- _EXERCISE PROMPT_
Go through the listing below and output exactly the line with "A handler on", the line with "on_kern (free_irq irq my_dev_id).", and each line between; omit the rest.
%%
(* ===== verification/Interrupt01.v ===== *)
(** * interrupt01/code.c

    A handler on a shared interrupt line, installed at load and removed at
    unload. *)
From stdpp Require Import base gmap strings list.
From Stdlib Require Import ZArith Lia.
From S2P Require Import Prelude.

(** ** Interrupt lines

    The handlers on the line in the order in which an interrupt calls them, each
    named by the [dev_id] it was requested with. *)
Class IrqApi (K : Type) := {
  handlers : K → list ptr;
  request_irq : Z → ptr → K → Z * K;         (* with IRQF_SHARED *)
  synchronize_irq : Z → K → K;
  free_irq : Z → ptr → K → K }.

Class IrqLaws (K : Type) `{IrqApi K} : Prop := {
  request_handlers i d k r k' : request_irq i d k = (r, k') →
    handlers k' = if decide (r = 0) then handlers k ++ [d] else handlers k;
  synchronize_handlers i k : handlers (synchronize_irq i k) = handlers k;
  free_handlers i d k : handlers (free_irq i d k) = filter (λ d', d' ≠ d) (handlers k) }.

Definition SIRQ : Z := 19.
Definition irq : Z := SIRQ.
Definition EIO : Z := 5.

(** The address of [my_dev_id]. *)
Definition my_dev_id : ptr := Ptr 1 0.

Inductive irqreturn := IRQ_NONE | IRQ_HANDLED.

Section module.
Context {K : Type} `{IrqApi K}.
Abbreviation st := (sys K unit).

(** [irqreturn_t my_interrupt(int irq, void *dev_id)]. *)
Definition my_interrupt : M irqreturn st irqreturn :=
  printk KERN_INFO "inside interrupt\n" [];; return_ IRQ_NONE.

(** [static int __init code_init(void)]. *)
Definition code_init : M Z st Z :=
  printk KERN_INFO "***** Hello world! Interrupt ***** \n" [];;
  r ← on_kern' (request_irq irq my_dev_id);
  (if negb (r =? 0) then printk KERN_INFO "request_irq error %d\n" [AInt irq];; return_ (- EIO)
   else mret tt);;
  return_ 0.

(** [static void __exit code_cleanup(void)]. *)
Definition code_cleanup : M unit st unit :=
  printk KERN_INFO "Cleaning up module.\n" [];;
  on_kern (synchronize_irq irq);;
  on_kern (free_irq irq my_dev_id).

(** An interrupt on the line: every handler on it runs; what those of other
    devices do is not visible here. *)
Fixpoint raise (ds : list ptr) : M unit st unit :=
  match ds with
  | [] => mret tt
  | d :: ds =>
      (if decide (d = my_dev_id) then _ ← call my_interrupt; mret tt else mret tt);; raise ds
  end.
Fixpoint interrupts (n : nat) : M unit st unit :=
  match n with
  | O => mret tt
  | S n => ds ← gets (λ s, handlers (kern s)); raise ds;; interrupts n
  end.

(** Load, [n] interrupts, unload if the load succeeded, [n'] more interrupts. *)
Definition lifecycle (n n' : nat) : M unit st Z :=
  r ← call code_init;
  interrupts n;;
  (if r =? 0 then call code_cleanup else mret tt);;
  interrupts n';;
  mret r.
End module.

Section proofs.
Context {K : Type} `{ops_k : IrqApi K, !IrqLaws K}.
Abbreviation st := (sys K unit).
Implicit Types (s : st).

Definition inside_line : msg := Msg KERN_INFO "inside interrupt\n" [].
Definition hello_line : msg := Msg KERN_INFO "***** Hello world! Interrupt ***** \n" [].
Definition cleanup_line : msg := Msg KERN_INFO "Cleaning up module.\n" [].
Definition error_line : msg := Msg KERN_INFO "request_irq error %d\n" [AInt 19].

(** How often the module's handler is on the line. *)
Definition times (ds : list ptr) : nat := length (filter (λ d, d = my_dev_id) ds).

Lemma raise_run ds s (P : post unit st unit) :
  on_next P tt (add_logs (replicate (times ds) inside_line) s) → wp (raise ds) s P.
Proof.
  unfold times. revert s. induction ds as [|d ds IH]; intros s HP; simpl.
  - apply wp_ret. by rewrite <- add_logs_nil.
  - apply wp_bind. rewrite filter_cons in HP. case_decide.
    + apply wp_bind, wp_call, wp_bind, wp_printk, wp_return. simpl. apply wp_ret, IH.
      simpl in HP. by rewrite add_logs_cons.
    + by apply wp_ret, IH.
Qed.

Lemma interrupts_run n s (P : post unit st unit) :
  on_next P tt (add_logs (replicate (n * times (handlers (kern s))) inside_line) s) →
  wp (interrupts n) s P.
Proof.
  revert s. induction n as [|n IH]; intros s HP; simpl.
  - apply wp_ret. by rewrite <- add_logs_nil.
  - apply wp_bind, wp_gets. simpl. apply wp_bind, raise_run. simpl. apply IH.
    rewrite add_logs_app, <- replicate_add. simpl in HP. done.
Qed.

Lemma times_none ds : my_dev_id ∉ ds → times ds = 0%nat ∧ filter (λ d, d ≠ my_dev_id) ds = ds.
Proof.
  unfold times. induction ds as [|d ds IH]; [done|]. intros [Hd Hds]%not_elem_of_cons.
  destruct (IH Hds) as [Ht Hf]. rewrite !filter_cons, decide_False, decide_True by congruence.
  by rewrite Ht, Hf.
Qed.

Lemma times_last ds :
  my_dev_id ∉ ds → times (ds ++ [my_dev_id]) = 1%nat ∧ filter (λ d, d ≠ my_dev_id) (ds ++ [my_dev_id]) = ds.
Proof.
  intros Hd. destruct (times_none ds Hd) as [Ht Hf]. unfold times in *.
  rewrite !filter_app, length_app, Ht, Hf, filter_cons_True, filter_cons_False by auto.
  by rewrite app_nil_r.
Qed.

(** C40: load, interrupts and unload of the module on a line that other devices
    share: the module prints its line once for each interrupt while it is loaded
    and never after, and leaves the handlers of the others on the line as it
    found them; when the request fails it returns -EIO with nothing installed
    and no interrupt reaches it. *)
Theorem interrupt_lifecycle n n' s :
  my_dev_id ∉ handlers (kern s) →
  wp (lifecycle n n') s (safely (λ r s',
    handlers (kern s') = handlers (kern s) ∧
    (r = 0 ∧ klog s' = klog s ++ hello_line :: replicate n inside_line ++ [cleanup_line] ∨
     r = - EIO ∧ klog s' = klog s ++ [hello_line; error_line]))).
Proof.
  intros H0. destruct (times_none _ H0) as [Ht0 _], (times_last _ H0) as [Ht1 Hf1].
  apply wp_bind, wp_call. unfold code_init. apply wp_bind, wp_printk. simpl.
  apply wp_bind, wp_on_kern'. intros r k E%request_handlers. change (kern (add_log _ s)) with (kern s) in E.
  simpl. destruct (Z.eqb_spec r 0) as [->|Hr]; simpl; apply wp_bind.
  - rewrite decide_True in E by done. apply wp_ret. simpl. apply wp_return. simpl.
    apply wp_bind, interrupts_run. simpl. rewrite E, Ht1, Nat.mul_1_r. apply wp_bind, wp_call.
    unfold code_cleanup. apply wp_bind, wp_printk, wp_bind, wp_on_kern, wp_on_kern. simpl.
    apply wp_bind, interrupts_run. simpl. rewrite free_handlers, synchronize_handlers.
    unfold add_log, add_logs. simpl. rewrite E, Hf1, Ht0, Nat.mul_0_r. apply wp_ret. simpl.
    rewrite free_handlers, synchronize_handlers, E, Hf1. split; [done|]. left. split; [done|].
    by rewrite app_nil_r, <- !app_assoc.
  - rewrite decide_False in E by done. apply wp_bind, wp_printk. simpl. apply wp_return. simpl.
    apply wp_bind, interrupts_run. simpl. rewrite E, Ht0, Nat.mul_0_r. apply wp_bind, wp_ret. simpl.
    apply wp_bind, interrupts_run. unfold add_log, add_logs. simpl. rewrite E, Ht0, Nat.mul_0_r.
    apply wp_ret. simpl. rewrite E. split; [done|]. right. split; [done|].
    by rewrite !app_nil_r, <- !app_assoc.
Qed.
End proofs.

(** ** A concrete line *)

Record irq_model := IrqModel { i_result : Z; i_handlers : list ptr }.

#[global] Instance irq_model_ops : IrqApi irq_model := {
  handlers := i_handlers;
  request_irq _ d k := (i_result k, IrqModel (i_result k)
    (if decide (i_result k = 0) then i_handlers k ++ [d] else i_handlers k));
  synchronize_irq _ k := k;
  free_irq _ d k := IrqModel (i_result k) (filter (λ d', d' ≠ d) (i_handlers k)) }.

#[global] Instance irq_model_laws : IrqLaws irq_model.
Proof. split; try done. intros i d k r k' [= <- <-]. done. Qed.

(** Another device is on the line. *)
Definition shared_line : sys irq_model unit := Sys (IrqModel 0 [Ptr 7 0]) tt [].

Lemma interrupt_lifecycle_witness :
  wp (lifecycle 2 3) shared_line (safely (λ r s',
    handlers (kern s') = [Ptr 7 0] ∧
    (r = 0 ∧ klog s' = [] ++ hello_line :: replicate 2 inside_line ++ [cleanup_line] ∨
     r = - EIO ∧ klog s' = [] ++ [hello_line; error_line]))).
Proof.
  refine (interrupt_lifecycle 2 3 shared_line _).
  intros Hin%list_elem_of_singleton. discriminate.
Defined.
%%
- _RESPONSE_
    A handler on a shared interrupt line, installed at load and removed at
    unload. *)
From stdpp Require Import base gmap strings list.
From Stdlib Require Import ZArith Lia.
From S2P Require Import Prelude.

(** ** Interrupt lines

    The handlers on the line in the order in which an interrupt calls them, each
    named by the [dev_id] it was requested with. *)
Class IrqApi (K : Type) := {
  handlers : K → list ptr;
  request_irq : Z → ptr → K → Z * K;         (* with IRQF_SHARED *)
  synchronize_irq : Z → K → K;
  free_irq : Z → ptr → K → K }.

Class IrqLaws (K : Type) `{IrqApi K} : Prop := {
  request_handlers i d k r k' : request_irq i d k = (r, k') →
    handlers k' = if decide (r = 0) then handlers k ++ [d] else handlers k;
  synchronize_handlers i k : handlers (synchronize_irq i k) = handlers k;
  free_handlers i d k : handlers (free_irq i d k) = filter (λ d', d' ≠ d) (handlers k) }.

Definition SIRQ : Z := 19.
Definition irq : Z := SIRQ.
Definition EIO : Z := 5.

(** The address of [my_dev_id]. *)
Definition my_dev_id : ptr := Ptr 1 0.

Inductive irqreturn := IRQ_NONE | IRQ_HANDLED.

Section module.
Context {K : Type} `{IrqApi K}.
Abbreviation st := (sys K unit).

(** [irqreturn_t my_interrupt(int irq, void *dev_id)]. *)
Definition my_interrupt : M irqreturn st irqreturn :=
  printk KERN_INFO "inside interrupt\n" [];; return_ IRQ_NONE.

(** [static int __init code_init(void)]. *)
Definition code_init : M Z st Z :=
  printk KERN_INFO "***** Hello world! Interrupt ***** \n" [];;
  r ← on_kern' (request_irq irq my_dev_id);
  (if negb (r =? 0) then printk KERN_INFO "request_irq error %d\n" [AInt irq];; return_ (- EIO)
   else mret tt);;
  return_ 0.

(** [static void __exit code_cleanup(void)]. *)
Definition code_cleanup : M unit st unit :=
  printk KERN_INFO "Cleaning up module.\n" [];;
  on_kern (synchronize_irq irq);;
  on_kern (free_irq irq my_dev_id).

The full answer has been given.